Go to link to access your API

library(tuber)
app_id = "YOUR APP ID"
app_secret = "YOUR APP SECRET"
yt_oauth(app_id, app_secret)


get_stats(video_id = "N708P-A45D0")

Note for Ubuntu user

httr::set_config(httr::config( ssl_verifypeer = 0L ) )

Get info about a video

get_video_details(video_id="N708P-A45D0")

Get caption of a video

get_captions(video_id="yJXTXN4xrI8")

Search Videos

res <- yt_search(term = "test")
head(res[, 1:3])

Get Comments of a video

res <- get_comment_threads(c(video_id="N708P-A45D0"))
head(res)

Get All the Comments Including Replies

get_all_comments(video_id = "a-UQz7fqR3w")
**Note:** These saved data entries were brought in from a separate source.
(* ===== verification/ItemRun.v ===== *)
(** * ItemRun: programs on items up to what does not matter

    The core of a world is who has which items, gold and trade. Two worlds with the same
    core are equivalent. [runs w m Q] is total correctness: in [w] the program returns,
    without a fault, an answer and a world as [Q] says; a [quiet] program keeps the core. *)

From Stdlib Require Import ZArith Lia.
From S2P Require Import Prelude ByteBuffer Guid ItemData Inventory InventoryStore ItemFacts.
Local Open Scope Z_scope.

(** ** The core *)

Definition icore (it : Item) :=
  (i_guid it, Entry it, Owner it, Count it, m_slot it, m_container it, NumSlots it, m_bagslot it,
   length (Enchantments it), m_lootGenerated it).

Definition pcore (pl : Player) := (m_items pl, Coinage pl, m_trade pl).

Definition wcore (w : World) := (icore <$> items w, pcore <$> players w, trades w, m_hiItemGuid w).

#[export] Instance item_world_equiv : Equiv World := λ w w', wcore w = wcore w'.

#[export] Instance item_world_equivalence : Equivalence (≡@{World}).
Proof. split; unfold equiv, item_world_equiv; [by intros ?|by intros ??|]. intros ??? H1 H2. by rewrite H1. Qed.

Lemma equiv_item (w w' : World) a it : w' ≡ w → items w !! a = Some it → ∃ it', items w' !! a = Some it' ∧ icore it' = icore it.
Proof.
  intros H Ha. assert (icore <$> items w' = icore <$> items w) as E by (by injection H).
  apply (f_equal (lookup a)) in E. rewrite !lookup_fmap, Ha in E. apply fmap_Some in E as (it' & ? & ?). by exists it'.
Qed.

Lemma equiv_owner (w w' : World) p pl : w' ≡ w → players w !! p = Some pl → ∃ pl', players w' !! p = Some pl' ∧ pcore pl' = pcore pl.
Proof.
  intros H Hp. assert (pcore <$> players w' = pcore <$> players w) as E by (by injection H).
  apply (f_equal (lookup p)) in E. rewrite !lookup_fmap, Hp in E. apply fmap_Some in E as (pl' & ? & ?). by exists pl'.
Qed.

Lemma equiv_others (w w' : World) : w' ≡ w → trades w' = trades w ∧ m_hiItemGuid w' = m_hiItemGuid w.
Proof. intros H. by injection H. Qed.

Lemma live_equiv w w' a : w' ≡ w → live w a → live w' a.
Proof. intros H [it Ha]. destruct (equiv_item _ _ _ _ H Ha) as (it' & ? & _). by exists it'. Qed.

Lemma here_equiv w w' p : w' ≡ w → here w p → here w' p.
Proof. intros H [pl Hp]. destruct (equiv_owner _ _ _ _ H Hp) as (pl' & ? & _). by exists pl'. Qed.

Section Core.
Context (E : IEnv).

Lemma is_bag_core it it' : icore it' = icore it → is_bag E it' = is_bag E it.
Proof. intros [= _ He _ _ _ _ _ _ _ _]. unfold is_bag. by rewrite He. Qed.

Lemma good_core it it' t : icore it' = icore it → good E it t → good E it' t.
Proof. intros [= _ He _ Hc _ _ Hn Hb Hl _] []. split; try congruence. by rewrite Hb, Hn. Qed.

Lemma own_at_core pl pl' slot : pcore pl' = pcore pl → own_at pl' slot = own_at pl slot.
Proof. intros [= Hi _ _]. unfold own_at. by rewrite Hi. Qed.

Lemma bag_at_equiv (w w' : World) p bag : w' ≡ w → bag_at E w' p bag = bag_at E w p bag.
Proof.
  intros H. unfold bag_at. destruct (is_bag_slot bag); [|done].
  destruct (players w !! p) as [pl|] eqn:Hp.
  - destruct (equiv_owner _ _ _ _ H Hp) as (pl' & -> & Hc). simpl. rewrite (own_at_core _ _ _ Hc).
    destruct (own_at pl bag) as [b|]; [|done]. simpl. destruct (items w !! b) as [bi|] eqn:Hb.
    + destruct (equiv_item _ _ _ _ H Hb) as (bi' & -> & Hi). simpl. by rewrite (is_bag_core _ _ Hi).
    + destruct (items w' !! b) eqn:Hb'; [|done]. symmetry in H. destruct (equiv_item _ _ _ _ H Hb') as (? & ? & _). congruence.
  - destruct (players w' !! p) eqn:Hp'; [|done]. symmetry in H. destruct (equiv_owner _ _ _ _ H Hp') as (? & ? & _). congruence.
Qed.

Lemma in_bag_equiv (w w' : World) b slot : w' ≡ w → in_bag w' b slot = in_bag w b slot.
Proof.
  intros H. unfold in_bag. destruct (items w !! b) as [bi|] eqn:Hb.
  - destruct (equiv_item _ _ _ _ H Hb) as (bi' & -> & [= _ _ _ _ _ _ Hn Hs _ _]). simpl. by rewrite Hn, Hs.
  - destruct (items w' !! b) eqn:Hb'; [|done]. symmetry in H. destruct (equiv_item _ _ _ _ H Hb') as (? & ? & _). congruence.
Qed.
Get statistics of all the videos in a channel

a <- list_channel_resources(filter = c(channel_id = "UCT5Cx1l4IS3wHkJXNyuj4TA"), part="contentDetails")

# Uploaded playlists:
playlist_id <- a$items[[1]]$contentDetails$relatedPlaylists$uploads

# Get videos on the playlist
vids <- get_playlist_items(filter= c(playlist_id=playlist_id)) 

# Video ids
vid_ids <- as.vector(vids$contentDetails.videoId)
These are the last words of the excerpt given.